- Founded: 1993
- Dissolved: 1996
- Preceded by: Organisation of Marxist–Leninist Communists of Greece
- Succeeded by: Movement for the Reorganization of the Communist Party of Greece 1918–1955
- Headquarters: Athens, Greece
- Newspaper: Φωνή της Αλήθειας (Voice of Truth)
- Ideology: Communism Marxism–Leninism Hoxhaism Anti-revisionism
- International affiliation: ICMLPO

Website
- http://eniaiokke.blogspot.com

= Movement for a United Communist Party of Greece =

Voice of Truth was published biweekly. On the first page of this issue the reader can see a photo of Nikos Zachariadis. In this 1994 issue the main article is dealing with the international relations between Greece and Albania.

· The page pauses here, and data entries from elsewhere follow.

Lemma visualize_loop_in_order (fuel i : nat) (y_pred vis : pyarray) :
  (0 < bs)%nat -> length Xv = length Xi ->
  (forall xi xv,
     length (concat (map (@concat R) (g xi xv))) = (blocks * F * F)%nat) ->
  (forall bi bv,
     run_out_vis bi bv = Returns (zip_with f bi bv, zip_with g bi bv)) ->
  (length Xi - i * bs < fuel)%nat ->
  i = 0%nat \/ (exists a b, y_pred = NdArray a /\ vis = NdArray b) ->
  visualize_loop bs blocks F run_out_vis fuel Xi Xv
    (repeat 1%nat (length Xi)) i
    (get_batch Xi Xv (repeat 1%nat (length Xi)) bs i) y_pred vis
    (zip_with mk (firstn (i * bs) Xi) (firstn (i * bs) Xv)) =
  Returns (zip_with mk Xi Xv).
Proof.
  intros Hbs Hv Hsize Hrun. revert i y_pred vis.
  induction fuel as [|fuel IH]; intros i y_pred vis Hfuel Hinv; [lia|].
  rewrite get_batch_eq. cbn [visualize_loop].
  destruct (batch_length bs Xi i) as [L1 L2]. rewrite L1, L2.
  set (stop := Nat.min ((i + 1) * bs) (length Xi)) in *.
  assert (Hstop : stop = Nat.min ((i + 1) * bs) (length Xi)) by reflexivity.
  set (bi := slice Xi (i * bs) stop) in *.
  set (bv := slice Xv (i * bs) stop) in *.
  assert (Lv : length bv = (stop - i * bs)%nat).
  { unfold bv. rewrite slice_length, Hv. lia. }
  destruct (Nat.ltb_spec 0 (stop - i * bs)) as [Hne|He].
  - rewrite Hrun. cbn [bind]. unfold np_reshape, np_reshape_vis.
    rewrite zip_with_length, L1, Lv, Nat.min_id, Nat.eqb_refl.
    rewrite (flatten_vis_length (blocks * F * F))
      by now apply zip_with_vis_size.
    rewrite zip_with_length, L1, Lv, Nat.min_id.
    replace ((stop - i * bs) * blocks * F * F)%nat
      with ((stop - i * bs) * (blocks * F * F))%nat by lia.
    rewrite Nat.eqb_refl.
    assert (Hrec : record_batch (stop - i * bs) bi bv
                     (map (fun y_ : nat => [y_])
                        (slice (repeat 1%nat (length Xi)) (i * bs) stop))
                     (zip_with f bi bv) (zip_with g bi bv) =
                   Returns (zip_with mk bi bv)).
    { rewrite slice_repeat, map_repeat.
      replace (Nat.min (stop - i * bs) (length Xi - i * bs))
        with (stop - i * bs)%nat by lia.
      rewrite <- L1 at 1 2. apply record_batch_zip. now rewrite Lv, L1. }
    assert (Hnext : (length Xi - (i + 1) * bs < fuel)%nat) by lia.
    assert (Hpre : zip_with mk (firstn ((i + 1) * bs) Xi)
                     (firstn ((i + 1) * bs) Xv) =
                   zip_with mk (firstn (i * bs) Xi) (firstn (i * bs) Xv) ++
                   zip_with mk bi bv).
    { rewrite <- zip_with_app by (rewrite !length_firstn; lia).
      unfold bi, bv. rewrite <- !firstn_slice by lia.
      replace (firstn stop Xi) with (firstn ((i + 1) * bs) Xi)
        by (rewrite Hstop; now rewrite firstn_min_length).
      replace (firstn stop Xv) with (firstn ((i + 1) * bs) Xv)
        by (rewrite Hstop, <- Hv; now rewrite firstn_min_length).
      reflexivity. }
    destruct (Nat.eqb_spec i 0) as [->|Hi].
    + cbn [bind]. rewrite Hrec. cbn [bind fst snd].
      rewrite <- Hpre. apply IH; [exact Hnext|]. right. eauto.
    + destruct Hinv as [-> | (a & b & -> & ->)]; [easy|].
      cbn [bind np_concatenate]. rewrite Hrec. cbn [bind fst snd].
      rewrite <- Hpre. apply IH; [exact Hnext|]. right. eauto.
  - rewrite !firstn_all2; [reflexivity| |]; lia.
Qed.

End VisualizeProps.

(** [visualize] returns one record per sample, in input order, whatever the
    batch size: the sample's indices and values, the label [[1]], the
    sample's output and its visibility tensor.  The label is the dummy one:
    the argument [y] is not read, so two calls that differ in [y] only give
    the same list.  On an empty input the list is empty.  What [np.save]
    raises is raised by [visualize]. *)
Theorem visualize_records (SI SV Y : Type) (batch_size blocks field_size : nat)
    (run_out_vis : list SI -> list SV -> outcome (list R * list (list mat)))
    (np_save : list (vis_record SI SV) -> outcome unit)
    (f : SI -> SV -> R) (g : SI -> SV -> list mat)
    (Xi : list SI) (Xv : list SV) (y : list Y) :
  (0 < batch_size)%nat -> length Xv = length Xi ->
  (forall xi xv,
     length (concat (map (@concat R) (g xi xv))) =
     (blocks * field_size * field_size)%nat) ->
  (forall bi bv,
     run_out_vis bi bv = Returns (zip_with f bi bv, zip_with g bi bv)) ->
  let records :=
    zip_with (fun xi xv => Build_vis_record xi xv [1%nat] (f xi xv) (g xi xv))
             Xi Xv in
  length records = length Xi /\
  (np_save records = Returns tt ->
   visualize batch_size blocks field_size run_out_vis np_save Xi Xv y =
   Returns records) /\
  (forall e, np_save records = Raises e ->
   visualize batch_size blocks field_size run_out_vis np_save Xi Xv y =
   Raises e) /\
  (forall (Y' : Type) (y' : list Y'),
     visualize batch_size blocks field_size run_out_vis np_save Xi Xv y' =
     visualize batch_size blocks field_size run_out_vis np_save Xi Xv y).
Proof.
  intros Hbs Hv Hsize Hrun records.
  assert (Hloop :
    visualize_loop batch_size blocks field_size run_out_vis
      (S (length Xi)) Xi Xv (repeat 1%nat (length Xi)) 0
      (get_batch Xi Xv (repeat 1%nat (length Xi)) batch_size 0)
      PyNone PyNone [] = Returns records).
  { apply (visualize_loop_in_order batch_size blocks field_size run_out_vis
             Xi Xv f g (S (length Xi)) 0 PyNone PyNone); auto. lia. }
  split; [|split; [|split]].
  - unfold records. rewrite zip_with_length, Hv. apply Nat.min_id.
  - intros Hs. unfold visualize. rewrite Hloop. cbn [bind]. now rewrite Hs.
  - intros e Hs. unfold visualize. rewrite Hloop. cbn [bind]. now rewrite Hs.
  - intros Y' y'. reflexivity.
Qed.

Lemma visualize_records_witness :
  visualize 2 1 1 (fun bi bv => Returns (zip_with half bi bv,
                                         zip_with (fun _ _ => [[[0]]]) bi bv))
    (fun _ => Returns tt) [1; 2; 3]%nat [4; 5; 6]%nat [0; 0; 1] =
  Returns (zip_with (fun xi xv => Build_vis_record xi xv [1%nat] (half xi xv)
                                    [[[0]]])
                    [1; 2; 3]%nat [4; 5; 6]%nat).
Proof.
  apply (proj1 (proj2 (visualize_records nat nat R 2 1 1
                         (fun bi bv => Returns (zip_with half bi bv,
                            zip_with (fun _ _ => [[[0]]]) bi bv))
                         (fun _ => Returns tt) half (fun _ _ => [[[0]]])
                         [1; 2; 3]%nat [4; 5; 6]%nat [0; 0; 1]
                         ltac:(lia) eq_refl (fun _ _ => eq_refl)
                         (fun _ _ => eq_refl)))).
  reflexivity.
Defined.

(** ** The side network: the shapes of [_initialize_weights] fit
    [_init_graph] *)

Lemma glorot_none (a b : nat) :
  glorot a b = None <-> (a + b = 0)%nat.
Proof.
  unfold glorot. destruct (Nat.eqb_spec (a + b) 0); split; intros H;
    try discriminate; auto. lia.
Qed.

Lemma init_layers_zero_division (z_layer z_bias : nat -> nat -> nat -> R)
    (sizes : list nat) :
  forall i prev,
    (init_layers z_layer z_bias i prev sizes = RaisesZeroDivisionError <->
     zero_pair prev sizes = true) /\
    init_layers z_layer z_bias i prev sizes <> RaisesIndexError.
Proof.
  induction sizes as [|size sizes IH]; intros i prev; cbn [init_layers zero_pair].
  - split; [split|]; discriminate.
  - unfold glorot. destruct (Nat.eqb_spec (prev + size) 0) as [E|N].
    + split; [split; auto|discriminate].
    + cbn [orb]. destruct (IH (S i) size) as [Hz Hi].
      destruct (init_layers z_layer z_bias (S i) size sizes) as [rest| |].
      * split; [|discriminate]. rewrite <- Hz. split; discriminate.
      * now contradiction Hi.
      * split; [|discriminate]. rewrite <- Hz. split; auto.
Qed.

Lemma tf_add_row_length (y : vec) (bias : tensor2) :
  length y = ncols bias ->
  exists y', tf_add_row y bias = Returns y' /\ length y' = ncols bias.
Proof.
  intros L. unfold tf_add_row. rewrite length_map, length_seq, L.
  rewrite Nat.eqb_refl. eexists. split; [reflexivity|].
  rewrite zip_with_length, length_map, length_seq. lia.
Qed.

Lemma last_default {A : Type} (l : list A) (a b : A) :
  l <> [] -> last l a = last l b.
Proof.
  induction l as [|x l IH]; [easy|]. intros _.
  destruct l as [|x' l]; [reflexivity|]. apply IH. discriminate.
Qed.

Lemma init_layers_chain (z_layer z_bias : nat -> nat -> nat -> R)
    (sizes : list nat) :
  forall i prev stack,
    init_layers z_layer z_bias i prev sizes = Built stack ->
    length stack = length sizes /\
    forall y, length y = prev ->
      exists y', dense_stack stack y = Returns y' /\
                 length y' = last sizes prev.
Proof.
  induction sizes as [|size sizes IH]; intros i prev stack H;
    cbn [init_layers] in H.
  - injection H as <-. split; [reflexivity|]. intros y Ly. exists y.
    split; [reflexivity|exact Ly].
  - destruct (glorot prev size) as [scale|]; [|discriminate].
    destruct (init_layers z_layer z_bias (S i) size sizes) as [rest| |] eqn:E;
      try discriminate.
    injection H as <-. destruct (IH _ _ _ E) as [Lr Hr].
    split; [simpl; now rewrite Lr|].
    intros y Ly. cbn [dense_stack]. unfold tf_matmul_row.
    cbn [np_random_normal nrows ncols]. rewrite Ly, Nat.eqb_refl.
    cbn [bind].
    destruct (tf_add_row_length
                (map (fun j => sum (imap (fun i0 yi =>
                        yi * entry (np_random_normal scale (z_layer i) prev
                                      size) i0 j) y)) (seq 0 size))
                (np_random_normal scale (z_bias i) 1 size))
      as (y1 & E1 & L1); [now rewrite length_map, length_seq|].
    cbn [np_random_normal ncols entry] in E1, L1 |- *.
    rewrite E1. cbn [bind].
    destruct (Hr (map relu y1)) as (y' & Ey & Ly');
      [now rewrite length_map|].
    exists y'. split; [exact Ey|].
    rewrite Ly'. destruct sizes as [|size' sizes]; [reflexivity|].
    change (last (size :: size' :: sizes) prev)
      with (last (size' :: sizes) prev).
    apply last_default. discriminate.
Qed.
(** * A shallow embedding of the remote file-operation shim and server

    The embedded program is the pair [src/mylib.c] (the client-side
    interposition library) and [src/server.c] (the server).  The target is
    LP64 and little-endian, as the sources assume: [int] is 32 bits,
    [size_t], [ssize_t] and [off_t] are 64 bits, and every integer crosses
    the wire through [memcpy], that is in little-endian byte order.

    - C integers are values in [Z]; every conversion and every operation
      that can leave the range of its type is written with the reduction
      of that type ([to_int], [to_size_t], [to_int64]).
    - Buffers are [list byte]; a [memcpy] into or out of a buffer checks
      the bounds of the list and has no result ([None]) outside them.
    - The socket is a pair of byte streams.  What the peer will send is
      the [w_inbox]; [recv] loops take a prefix of it, and a loop that asks
      for more bytes than the stream holds never returns ([Blocked]).
      A [send] or [recv] that fails ends the process and is outside the
      model.
    - The local implementations behind the function pointers, the system
      calls of the server and the constants of the system headers are
      parameters.
    - The calls to [fprintf] and [perror] are logging and are left out. *)

From Stdlib Require Import ZArith List Lia Bool.
From Stdlib Require Import Strings.Byte.
From coqutil Require Import Byte Word.LittleEndianList.
Import ListNotations.
Local Open Scope Z_scope.
Set Warnings "-register-all".

(** ** C integer types *)

Module CInt.

Definition INT_MAX : Z := 2 ^ 31 - 1.
Definition INT_MIN : Z := - 2 ^ 31.

(** Conversion to [int]: reduction modulo [2^32] into [INT_MIN..INT_MAX]. *)
Definition to_int (z : Z) : Z := (z + 2 ^ 31) mod 2 ^ 32 - 2 ^ 31.

(** Conversion to [size_t]: reduction modulo [2^64]. *)
Definition to_size_t (z : Z) : Z := z mod 2 ^ 64.

(** Conversion to [off_t] / [ssize_t]. *)
Definition to_int64 (z : Z) : Z := (z + 2 ^ 63) mod 2 ^ 64 - 2 ^ 63.

Definition is_int (z : Z) : Prop := INT_MIN <= z <= INT_MAX.
Definition is_size_t (z : Z) : Prop := 0 <= z < 2 ^ 64.

End CInt.
Import CInt.

(** ** Bytes in memory *)

Definition NUL : byte := Byte.x00.

(** [memcpy(dst, &v, 4)] for a 4-byte integer [v], and [memcpy(dst, &v, 8)]
    for an 8-byte one: the little-endian bytes of [v]. *)
Definition store4 (v : Z) : list byte := le_split 4 v.
Definition store8 (v : Z) : list byte := le_split 8 v.

(** [memcpy(&v, src, 4)] with [v] an [int]; [memcpy(&v, src, 8)] with [v]
    an [off_t]. *)
Definition load_int (src : list byte) : Z := to_int (le_combine (firstn 4 src)).
Definition load_int64 (src : list byte) : Z := to_int64 (le_combine (firstn 8 src)).

(** [strlen(s)] on the memory [s]: the number of bytes before the first
    NUL; no result when the scan leaves the modelled memory. *)
Fixpoint strlen (s : list byte) : option Z :=
  match s with
  | [] => None
  | b :: s' =>
      if Byte.eqb b NUL then Some 0
      else match strlen s' with
           | Some n => Some (n + 1)
           | None => None
           end
  end.

(** The memory image of a C string whose characters are [s]. *)
Definition cstring (s : list byte) : list byte := s ++ [NUL].

(** [memcpy(buf + off, src, |src|)] on a buffer of known size. *)
Definition memcpy_to (buf : list byte) (off : Z) (src : list byte)
  : option (list byte) :=
  if (0 <=? off) && (off + Z.of_nat (length src) <=? Z.of_nat (length buf))
  then Some (firstn (Z.to_nat off) buf ++ src
             ++ skipn (Z.to_nat off + length src) buf)
  else None.

(** The [len] bytes of [buf] from [off] on, as [memcpy(dst, buf + off, len)]
    reads them. *)
Definition memcpy_from (buf : list byte) (off len : Z) : option (list byte) :=
  if (0 <=? off) && (0 <=? len) && (off + len <=? Z.of_nat (length buf))
  then Some (firstn (Z.to_nat len) (skipn (Z.to_nat off) buf))
  else None.

(** [buf + off] as the start of a string: the memory from [off] on. *)
Definition mem_from (buf : list byte) (off : Z) : option (list byte) :=
  if (0 <=? off) && (off <=? Z.of_nat (length buf))
  then Some (skipn (Z.to_nat off) buf)
  else None.

(** A small error monad for the code that touches buffers. *)
Definition obind {A B : Type} (m : option A) (k : A -> option B) : option B :=
  match m with
  | Some a => k a
  | None => None
  end.

Declare Scope mem_scope.
Delimit Scope mem_scope with mem.
Notation "x <- m ;; k" := (obind m (fun x => k))
  (at level 61, m at next level, right associativity) : mem_scope.
Notation "' p <- m ;; k" := (obind m (fun p => k))
  (at level 61, p pattern, m at next level, right associativity) : mem_scope.

(** ** The directory tree *)

(** Modelled from the spec: [struct dirtreenode] is declared in [dirtree.h],
    which is not part of the sources; the spec describes it as a name, an
    explicit child count and an ordered sequence of children, and the code
    reads the fields [name], [num_subdirs] (an [int]) and [subdirs].
    [name] holds the characters of the string; its memory image is
    [cstring name]. *)
Inductive dirtreenode : Type :=
  Dirtreenode (name : list byte) (num_subdirs : Z) (subdirs : list dirtreenode).

Definition name (n : dirtreenode) : list byte :=
  let 'Dirtreenode s _ _ := n in s.
Definition num_subdirs (n : dirtreenode) : Z :=
  let 'Dirtreenode _ k _ := n in k.
Definition subdirs (n : dirtreenode) : list dirtreenode :=
  let 'Dirtreenode _ _ l := n in l.

(** ** The process and its socket *)

(** The part of the process that the local implementations act on: the
    error-number location and the rest of the process state [L]. *)
Record host (L : Type) : Type := Host { h_errno : Z; h_state : L }.
Arguments Host {L} _ _.
Arguments h_errno {L} _.
Arguments h_state {L} _.

(** The process together with its connection: the buffers handed to
    [send], in order; the buffers filled by [recv] loops, in order; the
    bytes the peer sends, not yet received; and the copies made into the
    caller's buffer, as destination offset and bytes. *)
Record world (L : Type) : Type := World {
  w_host : host L;
  w_sent : list (list byte);
  w_rcvd : list (list byte);
  w_inbox : list byte;
  w_copied : list (Z * list byte)
}.
Arguments World {L} _ _ _ _ _.
Arguments w_host {L} _.
Arguments w_sent {L} _.
Arguments w_rcvd {L} _.
Arguments w_inbox {L} _.
Arguments w_copied {L} _.

(** A call either returns a value in a new world or waits for ever in a
    receive loop. *)
Inductive result (L A : Type) : Type :=
| Done (a : A) (w : world L)
| Blocked (w : world L).
Arguments Done {L A} _ _.
Arguments Blocked {L A} _.

Definition final {L A : Type} (r : result L A) : world L :=
  match r with
  | Done _ w => w
  | Blocked w => w
  end.

Definition M (L A : Type) : Type := world L -> result L A.

Definition ret {L A : Type} (a : A) : M L A := fun w => Done a w.

Definition bind {L A B : Type} (m : M L A) (k : A -> M L B) : M L B :=
  fun w =>
    match m w with
    | Done a w' => k a w'
    | Blocked w' => Blocked w'
    end.

Definition block {L A : Type} : M L A := fun w => Blocked w.

Declare Scope io_scope.
Delimit Scope io_scope with io.
Notation "x <- m ;; k" := (bind m (fun x => k))
  (at level 61, m at next level, right associativity) : io_scope.
Notation "m ;;; k" := (bind m (fun _ => k))
  (at level 61, right associativity) : io_scope.

Definition get_errno {L : Type} : M L Z :=
  fun w => Done (h_errno (w_host w)) w.

(** [memcpy(&errno, src, 4)]. *)
Definition set_errno {L : Type} (e : Z) : M L unit :=
  fun w =>
    Done tt (World (Host e (h_state (w_host w)))
                   (w_sent w) (w_rcvd w) (w_inbox w) (w_copied w)).

(** A call of a local implementation: it acts on the host only. *)
Definition local {L : Type} (f : host L -> Z * host L) : M L Z :=
  fun w =>
    let '(r, h) := f (w_host w) in
    Done r (World h (w_sent w) (w_rcvd w) (w_inbox w) (w_copied w)).

(** [memcpy(buf + dst, data, |data|)] into the caller's buffer. *)
Definition copy_out {L : Type} (dst : Z) (data : list byte) : M L unit :=
  fun w =>
    Done tt (World (w_host w) (w_sent w) (w_rcvd w) (w_inbox w)
                   (w_copied w ++ [(dst, data)])).

Module Server.

Local Open Scope mem_scope.

(** The loop [for (i = 0; i < node->num_subdirs; i++)] of
    [serialize_dirtree], from [i] on; [rest] is the array [subdirs] from
    the index [i] on, and an index past the end of the array has no
    result.  [serialize] is the recursive call. *)
Definition serialize_subdirs
  (serialize : dirtreenode -> list byte -> Z -> option (list byte * Z))
  (num : Z)
  : list dirtreenode -> Z -> list byte -> Z -> option (list byte * Z) :=
  fix loop (rest : list dirtreenode) (i : Z) (buf : list byte) (offset : Z)
    {struct rest} : option (list byte * Z) :=
    if i <? num then
      match rest with
      | [] => None
      | child :: rest' =>
          '(buf, offset) <- serialize child buf offset ;;
          loop rest' (to_int (i + 1)) buf offset
      end
    else Some (buf, offset).

(** [serialize_dirtree] of server.c on a node that is not NULL. *)
Fixpoint serialize_node (node : dirtreenode) (buf : list byte) (offset : Z)
  {struct node} : option (list byte * Z) :=
  let 'Dirtreenode nm num subs := node in
  len <- strlen (cstring nm) ;;
  let name_len := to_int len in
  chars <- memcpy_from (cstring nm) 0 name_len ;;
  buf <- memcpy_to buf offset chars ;;
  buf <- memcpy_to buf (offset + name_len) [NUL] ;;
  let offset := to_int (offset + (name_len + 1)) in
  buf <- memcpy_to buf offset (store4 num) ;;
  let offset := to_int (offset + 4) in
  serialize_subdirs serialize_node num subs 0 buf offset.

(** [serialize_dirtree(node, buf, offset)]: nothing is written for NULL. *)
Definition serialize_dirtree (node : option dirtreenode) (buf : list byte)
  (offset : Z) : option (list byte * Z) :=
  match node with
  | None => Some (buf, offset)
  | Some n => serialize_node n buf offset
  end.

(** What a session does that its peer or its stack can observe:
    [send(sessfd, buf, len, 0)], with the length asked for and the bytes of
    [buf] up to that length, and a store outside the reply buffer. *)
Inductive sevent : Type :=
| Send (len : Z) (bytes : list byte)
| StoreOutside (index : Z).

(** A forked handler: the host it runs on and what it has done so far. *)
Record session (K : Type) : Type := Session {
  s_host : host K;
  s_trace : list sevent
}.
Arguments Session {K} _ _.
Arguments s_host {K} _.
Arguments s_trace {K} _.

Definition MAX_MSG_LEN : Z := 4096.

Definition send {K : Type} (buf : list byte) (len : Z) (s : session K)
  : session K :=
  let bytes := if len <=? Z.of_nat (length buf)
               then firstn (Z.to_nat len) buf else buf in
  Session (s_host s) (s_trace s ++ [Send len bytes]).

Section Handlers.

Context {K : Type}.

(** The server's own [getdirentries(fd, retBuf, nbyte, &basep)]: its return
    value and the bytes it stores at the start of [retBuf]. *)
Variable sys_getdirentries :
  Z -> Z -> Z -> host K -> (Z * list byte) * host K.

(** The server's own [getdirtree(path)]; NULL is [None]. *)
Variable sys_getdirtree : list byte -> host K -> option dirtreenode * host K.

(** The handlers of the opcodes 0 to 6, from the opcode, the request body
    and the reply buffer to the reply buffer and the reply length. *)
Variable handle_fixed :
  Z -> list byte -> list byte -> host K -> (list byte * Z) * host K.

The Movement for a United Communist Party of Greece (Κίνηση για Ενιαίο ΚΚΕ) was a minor Greek political organisation.

The movement was established in 1993 as the union of the pro-Albanian Organisation of Marxist-Leninist Communists of Greece (OKMLE -not to be confused with OMLE) and exiled Greek communists from the former Soviet Union and other ex-socialist countries, old EAM-ELAS soldiers and officers, followers of Nikolaos Zachariadis who disconnected with Communist Party of Greece (KKE) after its De-Stalinization the period 1953–1956.

It was a Stalinist organization which struggled for the unification of all Greek communists in one Marxist–Leninist party.

In 1996, it merged with communists publishing the newspaper Post-Soviet Epoch and other independent Greek Stalinists to form Movement for the Reorganization of the Communist Party of Greece 1918-55.

The organization published a biweekly, four-page newspaper called Voice of Truth (Φωνή της Αλήθειας) with size 28 cm x 31.5 cm. The first issue published in July 1993 and the last in August 1996. There were 63 issues published in total.

It never participated in any elections.